Teroumah et maaser

Les directives suivantes ont été préparées en consultation avec le rabbin Yosef Efrati et le rabbin Shaul Reichenberg du Beit Medrash Govoha dans le cadre de la Halacha dans les colonies agricoles.

Avant de commencer la dîme, il faut savoir que la procédure n’est pas une cérémonie religieuse pour permettre la consommation des fruits ou légumes, mais une série de processus légaux/halachiques qui modifient le statut légal/halachique des produits, les rendant ainsi permis. 

Il faut donc avoir une compréhension de base des changements de statut que les produits subiront en raison de la dîme et avoir la ferme intention que ses actions aient une incidence sur ces changements.

La dîme doit être prélevée par le propriétaire ou son agent désigné. Un mineur halachique (un garçon de moins de treize ans ou un garçon de moins de douze ans) ne doit pas prélever la dîme. Une femme n’a pas besoin de demander à son mari de la désigner spécifiquement comme son agent pour prélever la dîme sur les produits achetés pour l’usage du ménage.

Avant de prélever la dîme, il faut s’assurer que tous les produits à dîmer se trouvent sur la même surface, par exemple la même table ou le même comptoir, et non pas à des endroits différents.

La première étape de la procédure consiste à mettre de côté un peu plus d’un pour cent (1 %) de la quantité de produits à dîmer. Il faut s’assurer que le montant mis de côté n’est pas inférieur à un peu plus d’un pour cent de la quantité des produits à dîmer, mais il peut être supérieur.

Cette étape peut parfois nécessiter de ne séparer qu’une partie d’un fruit ou d’un légume entier. Dans ce cas, la quantité requise doit être coupée du fruit ou du légume. Il faut veiller à laver le couteau avant de le réutiliser avec d’autres aliments.

Les produits agricoles mis de côté ne doivent pas nécessairement être la sélection la plus raffinée du produit à dîmer, mais doivent être comestibles et ne dois pas être abîmée.

Seule la partie comestible du produit peut être comptabilisée dans cette quantité.
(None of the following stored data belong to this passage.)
(** The summary of [detect_accumulation_distribution] counts the buckets
    by pattern: each pattern that occurs is listed once with the number of
    buckets that carry it, and the counts add up to the number of buckets.
    The dominant pattern is a pattern of greatest count; since a non-empty
    stream always has a bucket, it is never 'UNKNOWN'. *)
Theorem dominant_pattern_is_most_frequent (window_hours : Z) (swaps : list Swap)
    (p : Patterns) :
  detect_patterns window_key swaps window_hours = Some p →
  detect_accumulation_distribution window_key swaps window_hours = Some (windows p) ∧
  windows p ≠ [] ∧
  NoDup (pattern_summary p).*1 ∧
  sum_list (pattern_summary p).*2 = length (windows p) ∧
  (∀ q, count_for q (pattern_summary p)
        = length (filter (fun w => pattern w = q) (windows p))) ∧
  (∀ q n, (q, n) ∈ pattern_summary p →
          (1 ≤ n)%nat ∧ n = length (filter (fun w => pattern w = q) (windows p))) ∧
  ∃ d, dominant_pattern p = Some d ∧
       (∃ w, w ∈ windows p ∧ pattern w = d) ∧
       ∀ q, (count_for q (pattern_summary p) ≤ count_for d (pattern_summary p))%nat.
Proof.
  unfold detect_patterns. intros Hp.
  destruct (detect_accumulation_distribution window_key swaps window_hours)
    as [ws|] eqn:Hws; [|done].
  simpl in Hp. injection Hp as <-. cbn [windows pattern_summary dominant_pattern].
  pose proof (windows_nonempty _ _ _ Hws) as Hne.
  destruct (pattern_counts_facts ws) as (H1 & H2 & H3 & H4 & H5). cbv zeta in *.
  split_and!; try done.
  - intros q n Hin. split.
    + by apply (proj1 (Forall_forall _ _) H2 (q, n)).
    + rewrite <- H4. symmetry. by apply count_for_entry.
  - destruct (pattern_counts ws) as [|x items] eqn:Hc.
    { exfalso. destruct ws as [|w ws']; [done|].
      assert (Hin : pattern w ∈ ([] : list (Pattern * nat)).*1)
        by (apply H5; exists w; split; [apply elem_of_cons; by left | done]).
      by apply elem_of_nil in Hin. }
    cbn [dominant_of]. eexists. split; [done|].
    destruct (max_by_count_facts x items) as [Hmem Hmax].
    destruct (max_by_count x items) as [d n] eqn:Hd. cbn [fst].
    split.
    + apply H5. apply list_elem_of_fmap. by exists (d, n).
    + intros q. rewrite (count_for_entry d n) by done.
      destruct (decide (q ∈ (x :: items).*1)) as [Hq|Hq].
      * apply list_elem_of_fmap in Hq as ([q' m] & -> & Hq).
        rewrite (count_for_entry q' m) by done. by apply (Hmax (q', m)).
      * rewrite H4. assert (Hz : filter (fun w => pattern w = q) ws = []).
        { apply filter_none. intros w Hw Hpw. apply Hq, H5. by exists w. }
        rewrite Hz. simpl. lia.
Qed.

End Summary.

Lemma dominant_pattern_witness :
  ∃ p, detect_patterns day_key eight_hours 24 = Some p ∧ is_Some (dominant_pattern p).
Proof.
  eexists. split; [reflexivity|].
  destruct (dominant_pattern_is_most_frequent day_key 24 eight_hours _ eq_refl)
    as (_ & _ & _ & _ & _ & _ & d & Hd & _).
  by exists d.
Defined.

(** ** The report *)

Lemma floor_of_tenth (n : Z) : Qfloor (inject_Z n * 10 / 100) = n / 10.
Proof.
  unfold Qfloor, Qdiv, Qmult, Qinv, inject_Z. simpl.
  rewrite Z.mul_1_r. div_lia.
Qed.

Lemma identify_whales_length (wallet_activity : list (string * Wallet)) (pct : Q) :
  wallet_activity ≠ [] →
  Z.of_nat (length (identify_whales wallet_activity pct))
  = Z.min (Z.of_nat (length wallet_activity))
          (Z.max 1 (Qfloor (inject_Z (Z.of_nat (length wallet_activity)) * pct / 100))).
Proof.
  intros Hne. unfold identify_whales. destruct wallet_activity as [|kv rest]; [done|].
  assert (Hlen : length (sort_by_volume (volume_entry <$> kv :: rest))
                 = length (kv :: rest))
    by (rewrite sort_by_volume_perm; by rewrite length_fmap).
  rewrite length_fmap. unfold Py.slice_to, Py.slice_index.
  rewrite length_take, whale_count_floor, Hlen.
  destruct (Z.ltb_spec (1 `max` Qfloor (inject_Z (Z.of_nat (length (kv :: rest)))
                                          * pct / 100)) 0); lia.
Qed.

Lemma wallets_count (swaps : list Swap) :
  length (analyze_wallet_activity swaps) = length (remove_dups (recipient <$> swaps)).
Proof.
  destruct (wallet_entries swaps) as (Hnd & Hin & _). cbv zeta in *.
  rewrite <- (length_fmap fst (analyze_wallet_activity swaps)).
  apply Permutation_length, NoDup_Permutation; [done|apply NoDup_remove_dups|].
  intros k. rewrite elem_of_remove_dups. etrans; [apply Hin|]. split.
  - intros (s & H1 & <-). apply list_elem_of_fmap. by exists s.
  - intros (s & -> & H2)%list_elem_of_fmap. by exists s.
Qed.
Par exemple, la pelure d’une orange ne peut pas faire partie du produit désigné, seule la chair du fruit peut être prise en compte.

Les produits séparés doivent être placés sur un morceau de papier d’aluminium ou d’un autre matériau approprié dans lequel les produits séparés doivent être enveloppés avant d’être disposés.

La deuxième étape de la procédure consiste à désigner une pièce de monnaie qui servira à racheter la sainteté (maaser sheini ou neta revai) des produits. La valeur de la pièce doit être équivalente au prix d’un quarantième de gramme d’argent pur. Comme le prix de l’argent pur fluctue considérablement, il est prudent d’utiliser une pièce dont la valeur est le triple du prix actuel d’un quarantième de gramme d’argent pur. Au moment de la rédaction du présent document, le prix de l’argent tel qu’il est transigé au Canada est de 0,69 dollar par gramme.

La valeur de la pièce doit donc être au moins de cinq sous et donc une pièce de cinq cents peut être utilisée.

The third step is the actual separation of trumos and maasros followed by the redeeming of maasser sheini and revai. The procedure for this is outlined separately – see accompanying text.

La troisième étape est la séparation proprement dite des teroumot et des maasrot, suivie du rachat des maasser sheini et revai. La procédure à suivre est décrite séparément — voir le texte accompagnant le présent document.

Une fois la séparation terminée, les produits séparés doivent être complètement emballés et jetés. De même, la pièce utilisée pour le rachat du maaser sheini et du neta revai doit être détruite ou éliminée de manière qu’elle ne puisse être récupérée et utilisée.